Collected data
(* ===== verification/Client.v ===== *)
(** The client's request loop: [create_write_request], [create_read_request] and the two
    pumps of [ProxyConnection], in [src/src/client.rs].

    The background task of a connection runs the HTTP connection and two loops side by
    side: [pump_outgoing] takes chunks from a channel and sends one request for each,
    [pump_incoming] sends [GET] requests and forwards the response bodies to a channel.
    Each loop is a state that says at which await it is suspended; what the awaited
    operation returns (a chunk, a response, a frame) is an argument of the step. *)
From S2P Require Import Prelude Ext DomainFronting.

Section Client.
Context `{UuidLib, HttpLib, FuturesLib}.

(** * Requests *)

(** [format!("{scheme}://{proxy_host}/{}", Uuid::new_v4())]; [path] is the random UUID. *)
Definition request_uri (config : DomainFronting) (path : Uuid) : string :=
  scheme config +:+ "://" +:+ proxy_host config +:+ "/" +:+ uuid_to_string path.

Definition create_write_request (config : DomainFronting) (session_id : Uuid) (body : bytes)
    (can_create_session : bool) (path : Uuid) : result Error Request :=
  let method := if can_create_session then POST else PATCH in
  map_err Http
    (build body
       (header (header_name_try_from (session_key config)) (uuid_to_string session_id)
          (header (Ok CONTENT_TYPE) "application/octet-stream"
             (header (Ok HOST) (proxy_host config)
                (builder method (request_uri config path)))))).

Definition create_read_request (config : DomainFronting) (session_id : Uuid) (path : Uuid)
  : result Error Request :=
  map_err Http
    (build []
       (header (header_name_try_from (session_key config)) (uuid_to_string session_id)
          (header (Ok ACCEPT) "*/*"
             (header (Ok HOST) (proxy_host config)
                (builder GET (request_uri config path)))))).

(** * [pump_outgoing] *)

(** At [request_rx.recv()]; at [send_request(request)]; returned. *)
Inductive Outgoing : Type :=
| OutRecv (first : bool)
| OutSend (request : Request)
| OutDone (res : result Error unit).

(** [request_rx.recv()] returned: [None] when the sender was dropped or closed. *)
Definition out_recv (config : DomainFronting) (session_id : Uuid) (chunk : option bytes)
    (path : Uuid) (first : bool) : Outgoing :=
  match chunk with
  | None => OutDone (Ok tt)
  | Some chunk =>
      match create_write_request config session_id chunk first path with
      | Err e => OutDone (Err e)
      | Ok request => OutSend request
      end
  end.

(** [send_request(request)] returned a status or an error. *)
Definition out_response (res : result HyperErr StatusCode) : Outgoing :=
  match res with
  | Err e => OutDone (Err (Hyper e))
  | Ok status =>
      if decide (status = NO_CONTENT) then OutRecv false else OutDone (Err (HttpStatusCode status))
  end.

(** * [pump_incoming] *)

(** A body frame holds data, or trailers, for which [into_data] fails. *)
Inductive BodyFrame : Type := DataFrame (data : bytes) | TrailersFrame.

(** At the top of the outer loop; at [send_request(read_request)]; at [body.frame()]; at
    [response_tx.send(item)]; returned. *)
Inductive Incoming : Type :=
| InStart
| InSend (request : Request)
| InBody
| InTx (item : result HyperErr bytes)
| InDone (res : result Error unit).

Definition in_start (config : DomainFronting) (session_id : Uuid) (path : Uuid) : Incoming :=
  match create_read_request config session_id path with
  | Err e => InDone (Err e)
  | Ok request => InSend request
  end.

Definition in_response (res : result HyperErr StatusCode) : Incoming :=
  match res with
  | Err e => InDone (Err (Hyper e))
  | Ok status => if is_success status then InBody else InDone (Err (HttpStatusCode status))
  end.

(** [body.frame()] returned; an empty data frame ends the response like its end does. *)
Definition in_frame (frame : option (result HyperErr BodyFrame)) : Incoming :=
  match frame with
  | None => InStart
  | Some (Err e) => InTx (Err e)
  | Some (Ok TrailersFrame) => InBody
  | Some (Ok (DataFrame [])) => InStart
  | Some (Ok (DataFrame data)) => InTx (Ok data)
  end.

(** [response_tx.send(item)] returned; it fails when the reader is gone. *)
Definition in_sent (item : result HyperErr bytes) (accepted : bool) : Incoming :=
  match item with
  | Err _ => InDone (Ok tt)
  | Ok _ => if accepted then InBody else InDone (Ok tt)
  end.

(** * The background task *)

(** The task of [start_proxy]: the two pumps and the HTTP connection future. The ghost
    fields record what went through. *)
Record IoTask : Type := mkIoTask {
  io_in : Incoming;
  io_out : Outgoing;
  io_conn : Poll (result Error unit);
  io_chunks : list bytes;                  (* ghost: chunks [recv] returned *)
  io_posts : list Request;                 (* ghost: write requests sent *)
  io_acks : nat;                           (* ghost: 204 responses *)
  io_gets : list Request;                  (* ghost: read requests sent *)
  io_frames : list bytes;                  (* ghost: non-empty data frames received *)
  io_items : list (result HyperErr bytes); (* ghost: items the reader took *)
}.

(** [start_proxy]: the task as it is spawned. *)
Definition start_proxy : IoTask :=
  mkIoTask InStart (OutRecv true) Pending [] [] 0 [] [] [].

Definition in_result (i : Incoming) : Poll (result Error unit) :=
  match i with InDone r => Ready r | _ => Pending end.
Definition out_result (o : Outgoing) : Poll (result Error unit) :=
  match o with OutDone r => Ready r | _ => Pending end.

(** [try_join(pump_incoming, pump_outgoing)] and [try_join(conn, pump).map_ok(|_| ())] *)
Definition pump_result (t : IoTask) : Poll (result Error (unit * unit)) :=
  try_join (in_result (io_in t)) (out_result (io_out t)).
Definition io_result (t : IoTask) : Poll (result Error unit) :=
  match try_join (io_conn t) (pump_result t) with
  | Pending => Pending
  | Ready (Ok _) => Ready (Ok tt)
  | Ready (Err e) => Ready (Err e)
  end.

Definition set_in (i : Incoming) (t : IoTask) : IoTask :=
  mkIoTask i (io_out t) (io_conn t) (io_chunks t) (io_posts t) (io_acks t) (io_gets t)
    (io_frames t) (io_items t).
Definition set_out (o : Outgoing) (t : IoTask) : IoTask :=
  mkIoTask (io_in t) o (io_conn t) (io_chunks t) (io_posts t) (io_acks t) (io_gets t)
    (io_frames t) (io_items t).

Definition set_conn (c : Poll (result Error unit)) (t : IoTask) : IoTask :=
  mkIoTask (io_in t) (io_out t) c (io_chunks t) (io_posts t) (io_acks t) (io_gets t)
    (io_frames t) (io_items t).

(** What the task may be woken by. *)
Inductive io_label : Type :=
| IoRecv (chunk : option bytes) (path : Uuid)              (* a chunk to send, or the end *)
| IoAck (res : result HyperErr StatusCode)                 (* the response to a write request *)
| IoGet (path : Uuid)                                      (* the outer loop starts again *)
| IoResponse (res : result HyperErr StatusCode)            (* the response to a read request *)
| IoFrame (frame : option (result HyperErr BodyFrame))     (* its body yields *)
| IoSent (accepted : bool)                                 (* the item was taken, or not *)
| IoConn (res : result Error unit).                        (* the connection future ends *)

Definition record_recv (chunk : option bytes) (t : IoTask) : IoTask :=
  mkIoTask (io_in t) (io_out t) (io_conn t)
    (io_chunks t ++ match chunk with Some c => [c] | None => [] end)
    (io_posts t ++ match io_out t with OutSend r => [r] | _ => [] end)
    (io_acks t) (io_gets t) (io_frames t) (io_items t).
Definition record_ack (t : IoTask) : IoTask :=
  mkIoTask (io_in t) (io_out t) (io_conn t) (io_chunks t) (io_posts t)
    (match io_out t with OutRecv _ => S (io_acks t) | _ => io_acks t end)
    (io_gets t) (io_frames t) (io_items t).
Definition record_get (t : IoTask) : IoTask :=
  mkIoTask (io_in t) (io_out t) (io_conn t) (io_chunks t) (io_posts t) (io_acks t)
    (io_gets t ++ match io_in t with InSend r => [r] | _ => [] end) (io_frames t) (io_items t).
Definition record_frame (t : IoTask) : IoTask :=
  mkIoTask (io_in t) (io_out t) (io_conn t) (io_chunks t) (io_posts t) (io_acks t) (io_gets t)
    (io_frames t ++ match io_in t with InTx (Ok d) => [d] | _ => [] end) (io_items t).
Definition record_item (item : result HyperErr bytes) (accepted : bool) (t : IoTask) : IoTask :=
  mkIoTask (io_in t) (io_out t) (io_conn t) (io_chunks t) (io_posts t) (io_acks t) (io_gets t)
    (io_frames t) (io_items t ++ if accepted then [item] else []).

(** A step of the task, while it has not finished. *)
Definition io_step (config : DomainFronting) (session_id : Uuid) (t : IoTask) (l : io_label)
  : option IoTask :=
  match io_result t with
  | Ready _ => None
  | Pending =>
      match l, io_out t, io_in t with
      | IoRecv chunk path, OutRecv first, _ =>
          Some (record_recv chunk (set_out (out_recv config session_id chunk path first) t))
      | IoAck res, OutSend _, _ => Some (record_ack (set_out (out_response res) t))
      | IoGet path, _, InStart => Some (record_get (set_in (in_start config session_id path) t))
      | IoResponse res, _, InSend _ => Some (set_in (in_response res) t)
      | IoFrame frame, _, InBody => Some (record_frame (set_in (in_frame frame) t))
      | IoSent accepted, _, InTx item =>
          Some (record_item item accepted (set_in (in_sent item accepted) t))
      | IoConn res, _, _ =>
          match io_conn t with
          | Pending => Some (set_conn (Ready res) t)
          | Ready _ => None
          end
      | _, _, _ => None
      end
  end.
End Client.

Task prompt
Only those lines of the entries above that run from the line containing "Definition in_frame (frame" to the line containing "(** * The background task *)", both included, should be transcribed exactly.

Exercise response
Definition in_frame (frame : option (result HyperErr BodyFrame)) : Incoming :=
  match frame with
  | None => InStart
  | Some (Err e) => InTx (Err e)
  | Some (Ok TrailersFrame) => InBody
  | Some (Ok (DataFrame [])) => InStart
  | Some (Ok (DataFrame data)) => InTx (Ok data)
  end.

(** [response_tx.send(item)] returned; it fails when the reader is gone. *)
Definition in_sent (item : result HyperErr bytes) (accepted : bool) : Incoming :=
  match item with
  | Err _ => InDone (Ok tt)
  | Ok _ => if accepted then InBody else InDone (Ok tt)
  end.

(** * The background task *)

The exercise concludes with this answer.